== Records to use ==
□ □ □

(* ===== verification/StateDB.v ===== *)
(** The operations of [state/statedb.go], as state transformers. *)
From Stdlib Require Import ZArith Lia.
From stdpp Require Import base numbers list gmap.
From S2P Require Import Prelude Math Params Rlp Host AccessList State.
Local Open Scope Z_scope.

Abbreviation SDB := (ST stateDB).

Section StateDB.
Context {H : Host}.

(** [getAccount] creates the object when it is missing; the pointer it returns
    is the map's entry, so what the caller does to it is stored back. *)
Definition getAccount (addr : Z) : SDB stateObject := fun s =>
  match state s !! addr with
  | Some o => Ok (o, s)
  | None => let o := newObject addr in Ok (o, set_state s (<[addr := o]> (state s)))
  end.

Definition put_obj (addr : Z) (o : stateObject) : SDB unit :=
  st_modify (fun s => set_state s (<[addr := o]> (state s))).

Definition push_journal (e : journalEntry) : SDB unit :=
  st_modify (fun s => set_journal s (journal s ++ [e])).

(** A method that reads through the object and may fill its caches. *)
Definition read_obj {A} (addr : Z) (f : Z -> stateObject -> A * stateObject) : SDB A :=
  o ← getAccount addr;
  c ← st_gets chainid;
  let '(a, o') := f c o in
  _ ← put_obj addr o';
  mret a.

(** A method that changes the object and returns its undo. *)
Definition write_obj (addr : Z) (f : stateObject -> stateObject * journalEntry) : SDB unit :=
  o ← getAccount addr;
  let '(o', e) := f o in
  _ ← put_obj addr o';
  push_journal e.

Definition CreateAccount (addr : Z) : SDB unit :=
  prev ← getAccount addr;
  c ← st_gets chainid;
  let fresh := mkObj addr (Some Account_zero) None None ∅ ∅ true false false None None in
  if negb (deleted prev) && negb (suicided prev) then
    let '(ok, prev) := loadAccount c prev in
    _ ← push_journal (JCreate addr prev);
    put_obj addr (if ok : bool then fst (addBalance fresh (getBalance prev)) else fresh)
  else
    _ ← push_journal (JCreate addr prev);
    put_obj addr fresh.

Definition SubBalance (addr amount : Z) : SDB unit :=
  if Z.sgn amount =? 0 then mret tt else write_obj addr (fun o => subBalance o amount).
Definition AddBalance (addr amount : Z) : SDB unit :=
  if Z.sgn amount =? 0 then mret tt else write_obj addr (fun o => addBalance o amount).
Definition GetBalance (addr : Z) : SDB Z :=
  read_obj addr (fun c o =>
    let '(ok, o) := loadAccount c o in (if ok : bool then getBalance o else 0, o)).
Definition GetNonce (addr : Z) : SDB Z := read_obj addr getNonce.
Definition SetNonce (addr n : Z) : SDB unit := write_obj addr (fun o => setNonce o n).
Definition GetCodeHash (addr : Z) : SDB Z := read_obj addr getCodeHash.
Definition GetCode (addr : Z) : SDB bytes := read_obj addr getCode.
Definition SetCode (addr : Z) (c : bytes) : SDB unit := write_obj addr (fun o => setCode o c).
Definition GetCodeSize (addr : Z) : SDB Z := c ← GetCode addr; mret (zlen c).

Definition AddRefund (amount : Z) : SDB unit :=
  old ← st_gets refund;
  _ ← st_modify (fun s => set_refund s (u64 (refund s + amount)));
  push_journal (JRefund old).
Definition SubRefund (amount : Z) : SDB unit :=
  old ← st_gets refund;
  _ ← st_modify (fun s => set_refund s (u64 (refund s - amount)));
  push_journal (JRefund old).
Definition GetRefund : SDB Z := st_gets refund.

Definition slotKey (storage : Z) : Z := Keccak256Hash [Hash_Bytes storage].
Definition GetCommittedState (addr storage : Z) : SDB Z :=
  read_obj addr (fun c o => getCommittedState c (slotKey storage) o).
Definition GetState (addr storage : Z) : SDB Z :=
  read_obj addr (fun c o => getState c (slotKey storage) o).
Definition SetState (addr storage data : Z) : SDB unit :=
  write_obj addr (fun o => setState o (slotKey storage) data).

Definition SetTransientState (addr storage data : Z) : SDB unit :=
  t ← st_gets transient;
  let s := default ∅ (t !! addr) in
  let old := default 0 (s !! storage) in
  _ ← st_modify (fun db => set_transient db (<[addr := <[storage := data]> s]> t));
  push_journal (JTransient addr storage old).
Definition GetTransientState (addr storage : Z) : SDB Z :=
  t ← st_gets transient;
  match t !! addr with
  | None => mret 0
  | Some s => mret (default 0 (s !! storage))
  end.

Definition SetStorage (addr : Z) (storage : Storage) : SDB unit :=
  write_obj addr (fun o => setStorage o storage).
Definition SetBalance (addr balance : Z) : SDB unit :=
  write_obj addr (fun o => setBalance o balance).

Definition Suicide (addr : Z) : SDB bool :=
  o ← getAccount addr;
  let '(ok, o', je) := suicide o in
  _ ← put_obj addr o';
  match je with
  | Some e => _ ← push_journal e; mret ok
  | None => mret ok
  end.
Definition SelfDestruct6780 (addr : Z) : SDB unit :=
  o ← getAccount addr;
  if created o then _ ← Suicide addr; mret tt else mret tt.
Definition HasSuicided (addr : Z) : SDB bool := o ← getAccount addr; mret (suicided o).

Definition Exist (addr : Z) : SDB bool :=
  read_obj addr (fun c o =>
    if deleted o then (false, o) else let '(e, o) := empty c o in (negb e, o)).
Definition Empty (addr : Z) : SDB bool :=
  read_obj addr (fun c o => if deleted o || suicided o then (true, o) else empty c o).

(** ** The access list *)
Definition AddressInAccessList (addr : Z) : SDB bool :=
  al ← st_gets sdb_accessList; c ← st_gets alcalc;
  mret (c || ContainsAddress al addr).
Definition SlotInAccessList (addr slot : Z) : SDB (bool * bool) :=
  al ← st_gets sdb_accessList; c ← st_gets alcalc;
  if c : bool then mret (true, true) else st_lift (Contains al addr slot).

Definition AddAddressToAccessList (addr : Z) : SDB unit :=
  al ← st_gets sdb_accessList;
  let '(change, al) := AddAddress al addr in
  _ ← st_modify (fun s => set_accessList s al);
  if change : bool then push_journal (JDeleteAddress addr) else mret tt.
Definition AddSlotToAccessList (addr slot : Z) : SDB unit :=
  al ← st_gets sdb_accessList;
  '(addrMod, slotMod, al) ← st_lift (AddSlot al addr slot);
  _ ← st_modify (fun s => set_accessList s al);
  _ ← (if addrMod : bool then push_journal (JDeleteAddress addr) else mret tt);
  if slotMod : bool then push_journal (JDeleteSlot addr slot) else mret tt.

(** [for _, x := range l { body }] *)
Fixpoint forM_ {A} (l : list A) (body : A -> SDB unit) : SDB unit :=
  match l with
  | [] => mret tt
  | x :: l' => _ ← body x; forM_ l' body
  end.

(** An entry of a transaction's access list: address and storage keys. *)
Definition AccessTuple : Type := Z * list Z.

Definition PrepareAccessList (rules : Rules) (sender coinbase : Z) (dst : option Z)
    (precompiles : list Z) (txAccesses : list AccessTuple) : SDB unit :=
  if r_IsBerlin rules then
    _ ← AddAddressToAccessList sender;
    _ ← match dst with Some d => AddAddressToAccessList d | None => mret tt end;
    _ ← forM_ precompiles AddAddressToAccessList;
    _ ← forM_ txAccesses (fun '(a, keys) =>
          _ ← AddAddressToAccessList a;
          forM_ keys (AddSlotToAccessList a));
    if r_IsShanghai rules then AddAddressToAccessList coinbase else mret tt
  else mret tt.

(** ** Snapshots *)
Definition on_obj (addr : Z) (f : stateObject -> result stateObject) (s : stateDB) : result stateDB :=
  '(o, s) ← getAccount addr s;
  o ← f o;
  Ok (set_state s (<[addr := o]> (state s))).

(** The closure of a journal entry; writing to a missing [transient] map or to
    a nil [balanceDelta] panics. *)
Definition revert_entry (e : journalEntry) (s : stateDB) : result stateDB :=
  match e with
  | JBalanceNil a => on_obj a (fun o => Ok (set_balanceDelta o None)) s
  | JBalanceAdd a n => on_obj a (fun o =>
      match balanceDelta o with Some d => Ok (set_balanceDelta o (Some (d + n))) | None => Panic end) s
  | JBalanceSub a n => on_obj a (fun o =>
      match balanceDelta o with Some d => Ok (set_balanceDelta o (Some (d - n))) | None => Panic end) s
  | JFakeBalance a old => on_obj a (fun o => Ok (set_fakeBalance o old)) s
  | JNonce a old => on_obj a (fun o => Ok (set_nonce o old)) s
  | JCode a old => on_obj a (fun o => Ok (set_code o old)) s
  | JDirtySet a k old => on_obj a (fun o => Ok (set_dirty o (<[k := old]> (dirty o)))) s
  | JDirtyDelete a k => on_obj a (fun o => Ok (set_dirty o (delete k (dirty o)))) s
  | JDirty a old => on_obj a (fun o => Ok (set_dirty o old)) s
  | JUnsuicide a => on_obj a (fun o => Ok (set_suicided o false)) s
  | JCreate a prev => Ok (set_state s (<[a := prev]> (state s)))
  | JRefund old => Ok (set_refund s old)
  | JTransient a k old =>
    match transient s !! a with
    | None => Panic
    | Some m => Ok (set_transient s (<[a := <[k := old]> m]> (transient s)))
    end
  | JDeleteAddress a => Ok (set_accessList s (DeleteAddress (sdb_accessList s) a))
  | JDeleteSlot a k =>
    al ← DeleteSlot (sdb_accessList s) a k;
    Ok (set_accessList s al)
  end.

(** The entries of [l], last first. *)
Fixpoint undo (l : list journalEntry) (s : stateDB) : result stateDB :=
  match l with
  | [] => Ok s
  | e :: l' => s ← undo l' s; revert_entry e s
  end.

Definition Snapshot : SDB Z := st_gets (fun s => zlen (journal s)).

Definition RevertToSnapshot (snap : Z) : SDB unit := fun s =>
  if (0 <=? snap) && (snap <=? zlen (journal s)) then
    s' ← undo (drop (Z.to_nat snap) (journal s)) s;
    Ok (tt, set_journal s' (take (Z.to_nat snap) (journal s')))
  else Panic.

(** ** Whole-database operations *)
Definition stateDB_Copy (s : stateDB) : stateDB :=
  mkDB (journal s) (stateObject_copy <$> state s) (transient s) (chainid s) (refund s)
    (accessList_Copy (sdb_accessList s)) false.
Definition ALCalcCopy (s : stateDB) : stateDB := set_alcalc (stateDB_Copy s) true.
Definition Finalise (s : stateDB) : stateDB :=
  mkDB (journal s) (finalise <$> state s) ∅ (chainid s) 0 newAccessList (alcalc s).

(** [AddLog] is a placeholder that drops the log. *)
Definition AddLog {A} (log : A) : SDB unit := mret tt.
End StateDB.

□ □ □

== Exercise details ==
In the data above, find the line with "(** The entries of [l], last first. *)" and the line with "Definition Snapshot : SDB". Retype both, plus every line between them, exactly.

== Task solution ==
(** The entries of [l], last first. *)
Fixpoint undo (l : list journalEntry) (s : stateDB) : result stateDB :=
  match l with
  | [] => Ok s
  | e :: l' => s ← undo l' s; revert_entry e s
  end.

Definition Snapshot : SDB Z := st_gets (fun s => zlen (journal s)).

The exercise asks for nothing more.